##### RECORD SET
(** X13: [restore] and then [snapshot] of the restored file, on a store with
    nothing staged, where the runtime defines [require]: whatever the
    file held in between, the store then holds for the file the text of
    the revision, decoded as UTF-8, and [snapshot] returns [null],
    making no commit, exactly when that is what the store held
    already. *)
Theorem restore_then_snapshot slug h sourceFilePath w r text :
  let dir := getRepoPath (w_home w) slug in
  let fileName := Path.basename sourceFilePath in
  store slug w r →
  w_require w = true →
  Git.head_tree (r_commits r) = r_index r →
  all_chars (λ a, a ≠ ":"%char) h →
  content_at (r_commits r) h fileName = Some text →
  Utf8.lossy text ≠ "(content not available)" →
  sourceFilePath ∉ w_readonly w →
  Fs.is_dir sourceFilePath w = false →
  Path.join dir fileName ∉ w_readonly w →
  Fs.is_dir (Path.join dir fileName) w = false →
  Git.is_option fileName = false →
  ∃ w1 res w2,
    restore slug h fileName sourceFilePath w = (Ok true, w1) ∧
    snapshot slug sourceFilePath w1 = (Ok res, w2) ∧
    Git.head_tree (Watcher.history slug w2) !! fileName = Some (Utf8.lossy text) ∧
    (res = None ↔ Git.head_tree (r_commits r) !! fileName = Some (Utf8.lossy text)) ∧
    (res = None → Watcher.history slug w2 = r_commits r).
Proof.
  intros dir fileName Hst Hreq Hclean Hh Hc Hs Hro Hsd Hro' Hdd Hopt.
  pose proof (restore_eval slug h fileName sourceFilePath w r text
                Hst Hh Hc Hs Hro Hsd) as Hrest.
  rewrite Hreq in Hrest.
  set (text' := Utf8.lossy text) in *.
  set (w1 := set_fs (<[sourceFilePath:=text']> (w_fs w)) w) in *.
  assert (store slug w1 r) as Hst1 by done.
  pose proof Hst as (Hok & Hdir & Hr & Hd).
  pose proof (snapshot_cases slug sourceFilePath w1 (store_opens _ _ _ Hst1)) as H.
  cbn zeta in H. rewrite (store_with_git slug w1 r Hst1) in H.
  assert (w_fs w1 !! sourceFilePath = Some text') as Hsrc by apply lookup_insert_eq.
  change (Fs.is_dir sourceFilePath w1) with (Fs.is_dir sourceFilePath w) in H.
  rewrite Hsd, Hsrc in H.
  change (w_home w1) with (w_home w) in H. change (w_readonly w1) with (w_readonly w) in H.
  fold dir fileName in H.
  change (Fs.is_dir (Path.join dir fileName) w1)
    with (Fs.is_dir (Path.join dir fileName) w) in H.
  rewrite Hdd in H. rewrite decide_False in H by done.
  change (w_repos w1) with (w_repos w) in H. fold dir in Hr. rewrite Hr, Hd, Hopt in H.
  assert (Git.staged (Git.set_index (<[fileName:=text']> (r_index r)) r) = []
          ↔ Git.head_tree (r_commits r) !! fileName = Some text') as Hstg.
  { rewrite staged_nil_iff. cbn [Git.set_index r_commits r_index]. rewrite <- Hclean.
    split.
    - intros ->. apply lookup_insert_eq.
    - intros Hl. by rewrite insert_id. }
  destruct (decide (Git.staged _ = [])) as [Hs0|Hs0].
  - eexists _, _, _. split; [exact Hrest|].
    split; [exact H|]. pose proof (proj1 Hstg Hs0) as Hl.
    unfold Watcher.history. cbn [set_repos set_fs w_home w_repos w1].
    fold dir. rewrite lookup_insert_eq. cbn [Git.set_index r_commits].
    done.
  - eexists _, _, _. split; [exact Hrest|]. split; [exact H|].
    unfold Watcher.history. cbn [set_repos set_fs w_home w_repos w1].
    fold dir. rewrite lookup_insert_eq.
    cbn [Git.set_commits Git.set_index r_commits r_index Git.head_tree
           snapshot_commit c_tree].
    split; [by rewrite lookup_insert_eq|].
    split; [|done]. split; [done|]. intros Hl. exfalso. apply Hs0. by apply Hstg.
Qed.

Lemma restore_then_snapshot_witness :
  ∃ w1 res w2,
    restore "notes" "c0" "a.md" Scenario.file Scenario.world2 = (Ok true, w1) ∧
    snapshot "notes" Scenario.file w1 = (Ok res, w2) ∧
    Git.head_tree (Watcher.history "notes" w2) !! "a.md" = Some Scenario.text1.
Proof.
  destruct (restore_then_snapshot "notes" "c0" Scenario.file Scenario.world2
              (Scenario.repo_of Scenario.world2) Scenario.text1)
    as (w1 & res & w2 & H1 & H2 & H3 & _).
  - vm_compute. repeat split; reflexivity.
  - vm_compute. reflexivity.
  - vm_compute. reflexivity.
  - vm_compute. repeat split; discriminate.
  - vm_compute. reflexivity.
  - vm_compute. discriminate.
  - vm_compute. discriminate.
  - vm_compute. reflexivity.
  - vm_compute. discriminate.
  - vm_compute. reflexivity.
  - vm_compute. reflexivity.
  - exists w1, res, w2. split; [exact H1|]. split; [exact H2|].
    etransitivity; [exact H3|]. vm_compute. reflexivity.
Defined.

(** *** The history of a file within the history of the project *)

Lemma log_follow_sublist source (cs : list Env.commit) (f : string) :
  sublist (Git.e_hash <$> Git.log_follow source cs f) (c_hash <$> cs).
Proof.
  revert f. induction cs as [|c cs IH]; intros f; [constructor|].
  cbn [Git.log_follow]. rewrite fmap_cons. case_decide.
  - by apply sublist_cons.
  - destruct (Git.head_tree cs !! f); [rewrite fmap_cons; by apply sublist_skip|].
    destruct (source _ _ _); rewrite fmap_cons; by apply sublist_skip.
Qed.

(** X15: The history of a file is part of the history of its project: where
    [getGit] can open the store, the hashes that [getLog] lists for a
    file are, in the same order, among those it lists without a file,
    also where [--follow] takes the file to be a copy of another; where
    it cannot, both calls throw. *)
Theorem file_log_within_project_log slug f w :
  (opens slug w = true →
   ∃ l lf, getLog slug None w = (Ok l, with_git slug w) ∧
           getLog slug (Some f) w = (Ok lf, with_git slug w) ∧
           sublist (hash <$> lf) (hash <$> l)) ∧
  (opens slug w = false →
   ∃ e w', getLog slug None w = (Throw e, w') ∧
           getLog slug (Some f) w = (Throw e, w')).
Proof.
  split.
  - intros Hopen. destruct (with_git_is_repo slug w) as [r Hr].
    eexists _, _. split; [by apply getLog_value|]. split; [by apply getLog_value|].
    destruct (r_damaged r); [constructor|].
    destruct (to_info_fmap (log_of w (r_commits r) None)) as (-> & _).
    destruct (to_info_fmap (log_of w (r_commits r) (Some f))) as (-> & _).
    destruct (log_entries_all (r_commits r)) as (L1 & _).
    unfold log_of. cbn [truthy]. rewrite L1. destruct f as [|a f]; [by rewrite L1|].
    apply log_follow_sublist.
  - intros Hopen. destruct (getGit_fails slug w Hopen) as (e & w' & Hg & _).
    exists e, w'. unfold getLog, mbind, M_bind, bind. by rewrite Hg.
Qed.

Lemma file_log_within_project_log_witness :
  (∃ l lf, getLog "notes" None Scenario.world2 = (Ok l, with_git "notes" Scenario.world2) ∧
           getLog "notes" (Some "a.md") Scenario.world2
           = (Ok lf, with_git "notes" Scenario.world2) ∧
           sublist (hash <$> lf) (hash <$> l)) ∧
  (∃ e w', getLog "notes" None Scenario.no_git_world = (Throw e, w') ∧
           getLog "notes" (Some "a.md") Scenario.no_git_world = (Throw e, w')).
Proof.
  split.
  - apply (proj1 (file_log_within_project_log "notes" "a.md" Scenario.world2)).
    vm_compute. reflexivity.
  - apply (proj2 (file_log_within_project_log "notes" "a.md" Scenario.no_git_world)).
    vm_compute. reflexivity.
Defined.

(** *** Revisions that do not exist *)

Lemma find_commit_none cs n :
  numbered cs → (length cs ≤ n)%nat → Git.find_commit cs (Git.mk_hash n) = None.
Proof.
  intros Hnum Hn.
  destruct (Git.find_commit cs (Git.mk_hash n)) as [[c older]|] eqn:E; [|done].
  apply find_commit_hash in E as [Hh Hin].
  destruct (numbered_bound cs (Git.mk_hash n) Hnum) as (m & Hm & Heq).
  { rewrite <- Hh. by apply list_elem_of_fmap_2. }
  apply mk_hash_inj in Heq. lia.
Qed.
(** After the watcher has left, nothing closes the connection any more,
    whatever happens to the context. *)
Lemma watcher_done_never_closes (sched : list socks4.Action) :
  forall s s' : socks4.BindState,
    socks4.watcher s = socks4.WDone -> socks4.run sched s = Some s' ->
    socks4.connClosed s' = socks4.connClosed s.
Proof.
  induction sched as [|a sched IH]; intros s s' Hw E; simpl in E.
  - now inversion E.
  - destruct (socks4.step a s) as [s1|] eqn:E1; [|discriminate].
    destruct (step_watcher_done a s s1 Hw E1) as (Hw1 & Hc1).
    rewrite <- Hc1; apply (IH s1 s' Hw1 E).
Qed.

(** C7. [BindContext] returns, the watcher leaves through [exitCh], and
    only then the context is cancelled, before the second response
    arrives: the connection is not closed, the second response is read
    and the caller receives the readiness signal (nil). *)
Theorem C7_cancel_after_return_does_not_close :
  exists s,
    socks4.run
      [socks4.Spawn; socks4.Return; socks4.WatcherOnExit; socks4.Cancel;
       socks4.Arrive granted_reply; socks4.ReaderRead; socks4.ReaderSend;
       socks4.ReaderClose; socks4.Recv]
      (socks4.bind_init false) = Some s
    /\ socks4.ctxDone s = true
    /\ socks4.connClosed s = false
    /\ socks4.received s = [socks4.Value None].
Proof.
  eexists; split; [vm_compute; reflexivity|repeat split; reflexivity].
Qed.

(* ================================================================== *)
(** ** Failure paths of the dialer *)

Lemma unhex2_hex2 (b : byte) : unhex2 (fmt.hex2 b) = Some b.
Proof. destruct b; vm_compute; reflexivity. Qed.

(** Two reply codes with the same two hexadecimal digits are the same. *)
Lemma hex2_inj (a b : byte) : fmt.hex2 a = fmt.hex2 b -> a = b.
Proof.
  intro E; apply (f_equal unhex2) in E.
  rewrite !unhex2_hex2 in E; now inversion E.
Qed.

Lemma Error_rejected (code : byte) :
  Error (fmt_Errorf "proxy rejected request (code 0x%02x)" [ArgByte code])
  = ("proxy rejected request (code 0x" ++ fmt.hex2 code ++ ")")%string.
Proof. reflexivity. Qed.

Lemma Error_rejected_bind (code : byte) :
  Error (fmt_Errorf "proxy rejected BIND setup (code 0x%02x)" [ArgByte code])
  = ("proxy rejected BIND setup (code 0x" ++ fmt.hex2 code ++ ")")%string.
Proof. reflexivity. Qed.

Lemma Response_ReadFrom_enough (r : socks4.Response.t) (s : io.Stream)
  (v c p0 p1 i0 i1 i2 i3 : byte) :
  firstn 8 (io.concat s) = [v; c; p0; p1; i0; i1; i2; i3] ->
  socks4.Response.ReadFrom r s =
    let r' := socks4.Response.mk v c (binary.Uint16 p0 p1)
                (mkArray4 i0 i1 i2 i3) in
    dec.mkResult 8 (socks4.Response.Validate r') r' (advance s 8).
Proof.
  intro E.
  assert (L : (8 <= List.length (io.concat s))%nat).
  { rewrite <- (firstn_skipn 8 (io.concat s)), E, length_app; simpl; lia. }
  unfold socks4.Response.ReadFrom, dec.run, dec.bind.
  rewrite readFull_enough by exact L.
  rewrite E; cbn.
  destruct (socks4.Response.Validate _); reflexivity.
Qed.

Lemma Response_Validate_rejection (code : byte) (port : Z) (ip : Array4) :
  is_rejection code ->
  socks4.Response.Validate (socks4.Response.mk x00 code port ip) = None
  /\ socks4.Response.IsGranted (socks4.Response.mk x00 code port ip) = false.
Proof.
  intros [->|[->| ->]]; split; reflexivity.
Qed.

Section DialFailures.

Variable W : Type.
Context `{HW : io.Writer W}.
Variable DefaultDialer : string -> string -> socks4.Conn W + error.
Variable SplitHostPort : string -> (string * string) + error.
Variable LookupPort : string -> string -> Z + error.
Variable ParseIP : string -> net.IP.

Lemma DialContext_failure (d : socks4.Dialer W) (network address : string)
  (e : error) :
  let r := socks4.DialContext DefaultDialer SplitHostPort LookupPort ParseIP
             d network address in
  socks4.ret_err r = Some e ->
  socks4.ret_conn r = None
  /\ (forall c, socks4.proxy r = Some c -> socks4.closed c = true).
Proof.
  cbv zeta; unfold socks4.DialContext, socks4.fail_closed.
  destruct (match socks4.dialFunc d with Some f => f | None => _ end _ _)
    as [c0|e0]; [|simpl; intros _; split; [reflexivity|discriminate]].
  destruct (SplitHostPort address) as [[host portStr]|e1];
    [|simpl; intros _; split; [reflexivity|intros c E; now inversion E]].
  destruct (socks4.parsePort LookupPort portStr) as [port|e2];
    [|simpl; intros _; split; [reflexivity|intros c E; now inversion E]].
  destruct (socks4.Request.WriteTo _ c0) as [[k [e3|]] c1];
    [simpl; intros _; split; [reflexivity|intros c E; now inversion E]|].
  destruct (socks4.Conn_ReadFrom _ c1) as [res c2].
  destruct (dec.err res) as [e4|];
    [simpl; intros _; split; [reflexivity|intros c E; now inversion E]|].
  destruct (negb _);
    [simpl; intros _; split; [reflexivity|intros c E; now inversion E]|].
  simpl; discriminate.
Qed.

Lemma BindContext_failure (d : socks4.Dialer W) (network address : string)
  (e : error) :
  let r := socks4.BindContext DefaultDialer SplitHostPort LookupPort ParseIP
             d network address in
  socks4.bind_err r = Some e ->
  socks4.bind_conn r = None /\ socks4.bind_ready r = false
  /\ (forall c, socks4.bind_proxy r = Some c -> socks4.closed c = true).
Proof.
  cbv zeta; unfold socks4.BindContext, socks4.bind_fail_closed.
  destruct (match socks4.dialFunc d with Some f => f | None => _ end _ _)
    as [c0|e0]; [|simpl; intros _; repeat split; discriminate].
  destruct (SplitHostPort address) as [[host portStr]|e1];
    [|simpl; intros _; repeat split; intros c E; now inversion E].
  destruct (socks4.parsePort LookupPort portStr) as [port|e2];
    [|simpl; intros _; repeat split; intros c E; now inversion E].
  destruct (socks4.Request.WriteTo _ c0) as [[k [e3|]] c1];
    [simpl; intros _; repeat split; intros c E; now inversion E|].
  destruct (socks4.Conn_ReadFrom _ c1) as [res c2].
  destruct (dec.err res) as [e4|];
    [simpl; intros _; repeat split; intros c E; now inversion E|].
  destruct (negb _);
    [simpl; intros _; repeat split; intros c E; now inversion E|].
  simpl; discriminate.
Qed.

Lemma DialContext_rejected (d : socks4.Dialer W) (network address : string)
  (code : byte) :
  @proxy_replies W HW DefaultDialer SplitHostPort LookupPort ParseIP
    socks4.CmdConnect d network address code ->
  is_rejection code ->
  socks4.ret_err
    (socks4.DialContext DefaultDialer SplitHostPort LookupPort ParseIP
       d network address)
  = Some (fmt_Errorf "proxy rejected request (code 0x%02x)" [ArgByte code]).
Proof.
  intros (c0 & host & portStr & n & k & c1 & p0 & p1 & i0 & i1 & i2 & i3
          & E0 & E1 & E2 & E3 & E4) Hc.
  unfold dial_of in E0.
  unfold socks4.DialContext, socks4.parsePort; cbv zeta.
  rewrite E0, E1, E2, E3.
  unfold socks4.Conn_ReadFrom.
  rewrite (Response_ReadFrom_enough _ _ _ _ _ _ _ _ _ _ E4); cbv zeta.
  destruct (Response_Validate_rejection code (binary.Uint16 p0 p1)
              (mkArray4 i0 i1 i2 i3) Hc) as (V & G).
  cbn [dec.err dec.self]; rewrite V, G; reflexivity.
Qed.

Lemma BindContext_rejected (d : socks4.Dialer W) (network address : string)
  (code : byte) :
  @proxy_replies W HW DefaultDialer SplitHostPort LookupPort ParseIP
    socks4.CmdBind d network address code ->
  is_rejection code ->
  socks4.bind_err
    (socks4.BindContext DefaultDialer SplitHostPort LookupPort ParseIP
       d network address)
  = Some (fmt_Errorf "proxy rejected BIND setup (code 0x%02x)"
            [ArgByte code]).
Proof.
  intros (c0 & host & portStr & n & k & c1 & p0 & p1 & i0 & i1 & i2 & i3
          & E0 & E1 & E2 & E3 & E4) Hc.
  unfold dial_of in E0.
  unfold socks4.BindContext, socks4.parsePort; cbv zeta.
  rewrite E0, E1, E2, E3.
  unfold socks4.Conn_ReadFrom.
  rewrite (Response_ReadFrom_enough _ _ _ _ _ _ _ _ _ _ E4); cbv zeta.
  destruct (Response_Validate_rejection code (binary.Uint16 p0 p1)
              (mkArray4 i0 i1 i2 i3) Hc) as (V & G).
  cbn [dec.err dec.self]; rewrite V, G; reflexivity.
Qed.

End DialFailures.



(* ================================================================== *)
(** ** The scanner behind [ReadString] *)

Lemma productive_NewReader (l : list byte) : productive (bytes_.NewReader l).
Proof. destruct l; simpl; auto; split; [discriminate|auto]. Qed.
##########
» **INSTRUCTIONS FOR THE TASK**
Wherever the line holding "arrives: the connection" falls in the entries above, copy exactly from it through the line holding "socks4.Arrive granted_reply; socks4.ReaderRead;", inclusive, and add nothing.

» **ANSWER SECTION**
    arrives: the connection is not closed, the second response is read
    and the caller receives the readiness signal (nil). *)
Theorem C7_cancel_after_return_does_not_close :
  exists s,
    socks4.run
      [socks4.Spawn; socks4.Return; socks4.WatcherOnExit; socks4.Cancel;
       socks4.Arrive granted_reply; socks4.ReaderRead; socks4.ReaderSend;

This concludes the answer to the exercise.